Bob, it is a great pleasure to have you on Democracy Now!

BOB FASS: Well, the same goes for me, Amy. I’m very happy to be here.

AMY GOODMAN: So, when did you first meet Bob Dylan?

BOB FASS: Well, I first heard about him, of course, before I met him, in a lot of different places, and I’m not — I’m certain about one of them. I was an actor at the time, a poor young actor, believe it or not, who didn’t — you know, didn’t know a whole lot about almost anything. I was in a play by Brendan Behan called The Hostage, and I learned so much there about Ireland and Ireland in its revolutionary period. And people ought to look that play up and take a good gander at it, because it will goose them to go on further. And I was sitting there trying to remember my next entrance, when the — I was a replacement in the cast. I wasn’t cast in the play in the beginning. I was there probably for the last month of its run, which I think was a couple of years. And I noticed the stage mistress, the woman who was climbing the ropes and changing the lights and telling the rest of the people in the chorus when to sing and where to stand backstage and telling us, “Shhhh, the audience out front can hear you.” And she was so good at all these things that, among other things, she was really wonderful to look at. But I knew there was a lot more than a pretty face there. And somehow I was lucky enough to remember that.

And somehow, when she said, “What are you looking at?” I said, “Well, I’m not sure why, but you.” And she said, “Well, you should see my sister.” Her sister was Suze Rotolo, who was Bob Dylan’s very best live-in roommate friend at the time. And, you know, I was more than a little interested. And after a couple of weeks, I asked her to, you know, have a cup of coffee with me. And she said, “Alright.” And we had the cup of coffee, and I got to know her a little better. And she said, “Do you think that I’m good looking? You should see my sister. And you know who her” — this was on the downlow — “boyfriend is?” And I said, “No.” And she said, “Dylan.” I said, “The poet?” She said, “No.” I said, “Who?” She said, “Bob Dylan.” I said, “Bob?” She said, “Yeah. Well, that’s not really his — but we’ll tell you more about it later.”

And I hung around long enough so that I got to visit them while in their shared apartment. I got to play poker once. I was very bad at it, but he was brilliant at poker. And, you know, I was fascinated by him. I got to drive around with him. I got to spend long times talking to him. And there were moments there that I’ll never forget.

AMY GOODMAN: I want to go back to Bob Dylan’s early WBAI recordings. In May of 1962, he appeared on the Broadside radio show on WBAI. The show was hosted by, well, Pete Seeger, Sis Cunningham and Izzy [Young]. This is Pete Seeger.

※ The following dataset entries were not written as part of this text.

(* ===== verification/ApiTokens.v ===== *)
(** [auth/services/api-token.service.ts] and the guards that look at API tokens and roles. *)
From S2P Require Import Prelude Json Repository AuthTypes Nonces JwtAuth.

Definition SALT_ROUNDS : Z := 10.

(** [date.getDate()], [date.setDate(day)] and [date.getDate() + days] where [days] may be the
    text of a variable: [+] then appends the digits. *)
Definition getDate (t : Z) : Z := let '(_, _, d) := civil_from_days (t / ms_per_day) in d.
Definition setDate (day t : Z) : Z := (t + (day - getDate t) * ms_per_day)%Z.
Definition append_digits (n : Z) (digits : list Z) : Z := foldl (λ v d, 10 * v + d)%Z n digits.
Definition plus_days (date : Z) (days : Z + list Z) : Z :=
  match days with inl n => (date + n)%Z | inr digits => append_digits date digits end.

Record ApiTokenCreated := mkApiTokenCreated { ac_token : string; ac_id : string; ac_expiresAt : option Z }.
Record ApiTokenData := mkApiTokenData { td_userId : string; td_role : string; td_tokenId : string }.
(** The columns that a listing selects: not the hash. *)
Record ApiTokenInfo := mkApiTokenInfo {
  ai_id : string; ai_name : string; ai_role : string; ai_expiresAt : option Z; ai_revoked : bool;
  ai_lastUsedAt : option Z; ai_createdAt : Z }.

Definition ForbiddenException (msg : string) : exn := Exn "ForbiddenException" msg.

Section ApiTokens.
Context {DBN DBU DBB DBR DBA DBL : Type}.
Context `{!UserTable DBU, !ApiTable DBA, CLK : Clock, CRY : Crypto, BC : Bcrypt, CFG : AuthConfig}.
Local Abbreviation W := (AuthWorld DBN DBU DBB DBR DBA DBL).
Implicit Types (a : ApiToken) (u : User) (w : W).

Definition default_days : Z + list Z :=
  match API_TOKEN_DEFAULT_EXPIRY_DAYS with Some digits => inr digits | None => inl 90%Z end.

Definition insertApiToken (new : string → ApiToken) : eff W ApiToken := λ w,
  let a := new (fresh_id (apiTokens w)) in
  if taken at_token a (apiTokens w) then (Throw duplicate_key, w) else
  match lookup_row (at_userId a) (users w) with
  | None => (Throw no_such_user, w)
  | Some _ =>
      let t := clock_at (aticks w) in
      (Return (merge_api t None a), set_aticks (S (aticks w)) (set_apiTokens (write t a (apiTokens w)) w))
  end.

(** [bcrypt.hash] draws a salt. *)
Definition hash_token (plainToken : string) : eff W string := λ w,
  (Return (bcrypt_hash (aticks w) plainToken SALT_ROUNDS), advance w).

Definition token_expiry (now : Z) (expiresInDays : option Z) : Z :=
  if bool_decide (or_number expiresInDays 0 ≠ 0)%Z
  then setDate (plus_days (getDate now) (inl (or_number expiresInDays 0))) now
  else setDate (plus_days (getDate now) default_days) now.

Definition createApiToken (userId name role : string) (expiresInDays : option Z) : eff W ApiTokenCreated :=
  uuid1 ← randomUUID;
  uuid2 ← randomUUID;
  let plainToken := remove_dashes ("stl_" +:+ uuid1 +:+ uuid2) in
  hashedToken ← hash_token plainToken;
  now ← date_now;
  let expiresAt := token_expiry now expiresInDays in
  saved ← insertApiToken (λ id, mkApiToken id hashedToken name role userId (Some expiresAt) false None now);
  mret (mkApiTokenCreated plainToken (at_id saved) (at_expiresAt saved)).

(** The tokens that are not revoked, with their users. *)
Definition liveTokens (w : W) : list (ApiToken * option User) :=
  (λ a, (a, lookup_row (at_userId a) (users w))) <$> find_where (λ a, at_revoked a = false) (apiTokens w).

Definition acceptToken a (user : option User) : eff W ApiTokenData :=
  (match at_expiresAt a with
   | Some expiresAt =>
       now ← date_now;
       if bool_decide (now > expiresAt)%Z then throw (UnauthorizedException "API token expired") else mret tt
   | None => mret tt
   end) ;;
  match user with
  | None => throw (TypeError "Cannot read properties of null (reading 'isActive')")
  | Some u =>
      if negb (us_isActive u) then throw (UnauthorizedException "User account is inactive") else
      now ← date_now;
      modify (λ w, set_apiTokens (update_where (λ a', at_id a' = at_id a) (set_at_lastUsedAt (Some now))
        (clock_at (aticks w)) (apiTokens w)) w) ;;
      mret (mkApiTokenData (at_userId a) (at_role a) (at_id a))
  end.

Fixpoint tryTokens (plainToken : string) (tokens : list (ApiToken * option User)) : eff W ApiTokenData :=
  match tokens with
  | [] => throw (UnauthorizedException "Invalid API token")
  | (tokenRecord, user) :: tokens =>
      let isMatch := bcrypt_compare plainToken (at_token tokenRecord) in
      if (isMatch : bool) then acceptToken tokenRecord user else tryTokens plainToken tokens
  end.

Definition validateApiToken (plainToken : string) : eff W ApiTokenData :=
  tokens ← gets liveTokens;
  tryTokens plainToken tokens.

Definition revokeApiToken (tokenId userId : string) : eff W unit :=
  token ← gets (λ w, findOne_where (λ a, at_id a = tokenId ∧ at_userId a = userId) (apiTokens w));
  match token with
  | None => throw (NotFoundException "API token not found")
  | Some _ =>
      modify (λ w, set_apiTokens (update_where (λ a, at_id a = tokenId) (set_at_revoked true)
        (clock_at (aticks w)) (apiTokens w)) w)
  end.

Definition token_info a : ApiTokenInfo :=
  mkApiTokenInfo (at_id a) (at_name a) (at_role a) (at_expiresAt a) (at_revoked a) (at_lastUsedAt a) (at_createdAt a).

Definition listUserApiTokens (userId : string) (w : W) : list ApiTokenInfo :=
  token_info <$> sort_on (λ a, (- at_createdAt a)%Z) (find_where (λ a, at_userId a = userId) (apiTokens w)).

Definition revokeAllUserApiTokens (userId : string) : eff W unit :=
  modify (λ w, set_apiTokens (update_where (λ a, at_userId a = userId ∧ at_revoked a = false) (set_at_revoked true)
    (clock_at (aticks w)) (apiTokens w)) w).

(** ** Guards *)

(** Who a request comes from: the user of an access token, or the data of an API token. *)
Inductive principal :=
| JwtUser (u : User) (wallets : list WalletBinding)
| ApiTokenUser (id role tokenId : string).

(** [request.user.role]: a row of [users] has no such column. *)
Definition role_of (p : principal) : option string :=
  match p with JwtUser _ _ => None | ApiTokenUser _ role _ => Some role end.

(** [auth/guards/api-token.guard.ts] *)
Definition extractTokenFromHeader (authorization : option string) : option string :=
  match authorization with
  | None => None
  | Some header =>
      if bool_decide (header = EmptyString) then None else
      match split_on (Ascii.ascii_of_nat 32) header with
      | type :: token :: _ => if bool_decide (type = "Bearer") then Some token else None
      | _ => None
      end
  end.

Definition apiTokenGuard (authorization : option string) : eff W principal :=
  let token := or_string (extractTokenFromHeader authorization) EmptyString in
  if bool_decide (token = EmptyString) then throw (UnauthorizedException "API token required") else
  try_catch
    (tokenData ← validateApiToken token;
     mret (ApiTokenUser (td_userId tokenData) (td_role tokenData) (td_tokenId tokenData)))
    (λ error, throw (UnauthorizedException "Invalid API token")).

(** [guards/roles.guard.ts]; [None] when no user was attached to the request. *)
Definition rolesGuard (requiredRoles : list string) (user : option principal) : outcome bool :=
  match requiredRoles with
  | [] => Return true
  | _ =>
      let role := or_string (user ≫= role_of) EmptyString in
      if bool_decide (role = EmptyString) then Throw (ForbiddenException "User role not found")
      else if bool_decide (role ∈ requiredRoles) then Return true
      else Throw (ForbiddenException "Insufficient permissions")
  end.
End ApiTokens.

PETE SEEGER: I’d like to hear some of the songs that Bob Dylan has made up, because of all the people I’ve heard in America, he seems to be the most prolific. I don’t — Bob, do you make the song before breakfast every day or before supper?

BOB DYLAN: No, I don’t make up a song like that. In fact, sometimes I could go about two weeks without making up a song.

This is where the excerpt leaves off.